Factoring out standard system information
Scott Wheeler
wheeler at kde.org
Fri Dec 30 16:08:28 GMT 2005
On Dec 29, 2005, at 8:00 PM, Adriaan de Groot wrote:
> There's a couple of non-portable system things that are really
> popular to know
> for KDE applications. These are CPU information (load; percentage
> time idle,
> interrupt, user, etc.), swap and RAM information (free and used).
> Reading
> these data is a pain in the ass, and it's implemented who knows how
> many
> times across the KDE codebase -- superkaramba, ksysguard and the just
> discovered (and hopelessly buggy) ktimemon come to mind. I think SK
> has the
> most accurate code - at least it gives me numbers that match what
> top(1) and
> swapinfo(8) tell me. KTimeMon has support for OSF but not for
> FreeBSD, which
> is .. uncomfortable and/or weird.
>
> So would it make sense to factor this stuff out and stick it in
> kdelibs
> somewhere? ksysinfo or some such -- one central place to query system
> resource usage, so there's only one place reading /proc/icky/
> memusage or
> calling sysctlbyname("hw.memusage") or calling table() or using kvm
> (4).
I'd say that this is one of those things that could probably fairly
easily go the FD.o route.

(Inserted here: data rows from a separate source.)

Lemma add_steady st input r dlq st' full : steady st input → add b st r dlq = (st', Ok full) →
  steady st' (input ++ [(r, dlq)]) ∧ bs_calls st' = bs_calls st
  ∧ (full = false → Z.of_nat (length (bs_batch st)) < batch_size b → Z.of_nat (length (bs_batch st')) < batch_size b)
  ∧ Z.of_nat (length (bs_batch st')) ≤ Z.of_nat (length (bs_batch st)) + 1.
Proof.
  intros [H1 H2 H3 H4 H5]. unfold add. destruct (bw_convert b dlq r) as [[[i|]|e|e] dead] eqn:E; intros [= <- <-];
    (split_and!; [split; cbn [bs_calls bs_batch bs_dead bs_inflight bs_errCh]| | |cbn; rewrite ?length_app; cbn; lia]); try done.
  - unfold converted. rewrite app_assoc, H1, omap_app. cbn. unfold converted. cbn. by rewrite E.
  - rewrite bind_app, H2. cbn. unfold dead_letters. cbn. by rewrite E, app_nil_r.
  - apply Forall_app. split; [done|]. repeat constructor. exists (Some i). cbn. by rewrite E.
  - intros ?%Z.leb_gt _. done.
  - rewrite H1, omap_app. cbn. unfold converted. cbn. by rewrite E, app_nil_r.
  - rewrite bind_app, H2. cbn. unfold dead_letters. cbn. by rewrite E, app_nil_r.
  - apply Forall_app. split; [done|]. repeat constructor. exists None. cbn. by rewrite E.
Qed.
(** [insertGroupWithRetry] *)
Definition insertGroupWithRetry (c : postgresSinkConfig) (env : flush_env) (table : bytes) (columns : list bytes) (rows : list pendingRow) : pg_flushed :=
  let rows := match pg_mode c with PostgresUpsert => dedupeByConflictKey rows columns (pg_conflictCols c) | _ => rows end in
  let query := buildPostgresWriteQuery (mkQuery table columns (length rows) (pg_mode c) (pg_conflictCols c) (pg_updateCols c)) in
  let st := mkStatement query (rows ≫= r_values) rows in
  match exec_retry (pg_maxRetries c) (fe_write env) with
  | ExecOk => mkPgFlushed [st] [] None
  | ExecCancelled => mkPgFlushed [] [] (Some (bs "context canceled"))
  | ExecGaveUp e =>
      let '(dead, err) := apply_policy_all (pg_policy c) (pg_dlq c) (fe_dlq env) 0 (r_record <$> rows) in
      mkPgFlushed [] dead ((λ f, bs "postgres insert into " ++ table ++ bs ": " ++ e ++ bs " (failure policy: " ++ f ++ bs ")") <$> err)
  end.

(** The groups of a batch, in the order of their first rows. *)
Definition group_key (r : pendingRow) : bytes * bytes := (r_table r, strings_Join [x2c] (r_columns r)).
Definition groups (rows : list pendingRow) : list (list pendingRow) :=
  (λ k, filter (λ r, group_key r = k) rows) <$> foldl (λ ks r, if decide (group_key r ∈ ks) then ks else ks ++ [group_key r]) [] rows.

This is a problem that a lot of software
has to deal with (I maintain something similar at the office) and is
generally a pain to keep up to date, so the less versions of such
that we have in the OSS world, the better.
One thing to keep in mind for such a piece of software is how you'll
go about shipping updates -- at least on Linux it's unfortunately not
uncommon for minor changes in the proc file system (which often
happens in a kernel upgrade) to break things that parse them.